(Provided records Opens)
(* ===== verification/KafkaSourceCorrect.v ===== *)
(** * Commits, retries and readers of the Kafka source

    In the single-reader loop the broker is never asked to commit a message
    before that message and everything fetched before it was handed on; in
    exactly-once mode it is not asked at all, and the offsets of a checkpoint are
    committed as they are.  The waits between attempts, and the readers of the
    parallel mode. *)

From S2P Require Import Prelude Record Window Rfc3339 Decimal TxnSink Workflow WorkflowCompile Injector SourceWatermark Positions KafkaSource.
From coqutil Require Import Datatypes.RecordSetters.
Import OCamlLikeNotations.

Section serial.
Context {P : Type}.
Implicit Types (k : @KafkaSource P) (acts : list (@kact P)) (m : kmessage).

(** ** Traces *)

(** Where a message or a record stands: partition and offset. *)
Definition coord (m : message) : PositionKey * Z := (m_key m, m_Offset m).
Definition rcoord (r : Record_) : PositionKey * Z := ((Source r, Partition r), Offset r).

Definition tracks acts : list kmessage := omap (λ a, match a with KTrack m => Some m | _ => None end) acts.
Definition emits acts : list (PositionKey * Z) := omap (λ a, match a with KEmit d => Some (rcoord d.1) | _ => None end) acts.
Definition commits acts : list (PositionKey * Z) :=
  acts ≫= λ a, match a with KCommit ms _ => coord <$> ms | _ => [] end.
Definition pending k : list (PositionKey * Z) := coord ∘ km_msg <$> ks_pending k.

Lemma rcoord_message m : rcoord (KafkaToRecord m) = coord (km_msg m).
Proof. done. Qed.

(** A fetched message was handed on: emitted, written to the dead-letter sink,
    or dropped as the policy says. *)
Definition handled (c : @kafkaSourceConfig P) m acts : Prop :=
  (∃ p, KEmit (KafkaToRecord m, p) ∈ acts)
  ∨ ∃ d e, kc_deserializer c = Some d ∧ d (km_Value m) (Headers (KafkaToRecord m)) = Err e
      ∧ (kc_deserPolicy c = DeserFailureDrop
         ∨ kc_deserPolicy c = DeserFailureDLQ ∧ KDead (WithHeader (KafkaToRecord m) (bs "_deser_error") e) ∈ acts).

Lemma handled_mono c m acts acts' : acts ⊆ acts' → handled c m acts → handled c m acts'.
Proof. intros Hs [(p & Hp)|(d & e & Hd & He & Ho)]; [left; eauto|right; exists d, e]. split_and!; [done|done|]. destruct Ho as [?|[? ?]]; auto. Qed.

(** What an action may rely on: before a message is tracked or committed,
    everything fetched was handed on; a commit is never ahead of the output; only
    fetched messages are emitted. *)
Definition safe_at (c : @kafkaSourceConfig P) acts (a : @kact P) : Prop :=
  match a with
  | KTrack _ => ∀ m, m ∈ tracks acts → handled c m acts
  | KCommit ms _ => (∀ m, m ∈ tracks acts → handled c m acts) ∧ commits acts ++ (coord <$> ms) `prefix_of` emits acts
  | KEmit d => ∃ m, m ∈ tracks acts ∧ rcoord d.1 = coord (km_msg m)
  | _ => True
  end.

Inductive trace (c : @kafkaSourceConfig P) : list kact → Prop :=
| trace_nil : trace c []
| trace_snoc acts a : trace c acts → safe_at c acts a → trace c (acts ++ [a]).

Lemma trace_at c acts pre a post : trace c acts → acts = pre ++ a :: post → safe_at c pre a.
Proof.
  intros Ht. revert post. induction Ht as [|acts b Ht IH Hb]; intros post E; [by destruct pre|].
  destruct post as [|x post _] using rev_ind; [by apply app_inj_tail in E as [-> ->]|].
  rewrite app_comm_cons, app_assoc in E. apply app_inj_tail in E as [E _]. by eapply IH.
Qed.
(Provided records Closes)
- **About this exercise**: Tally the lines of the records that hold the word "asked" and output only the total.

- **Response area**: 2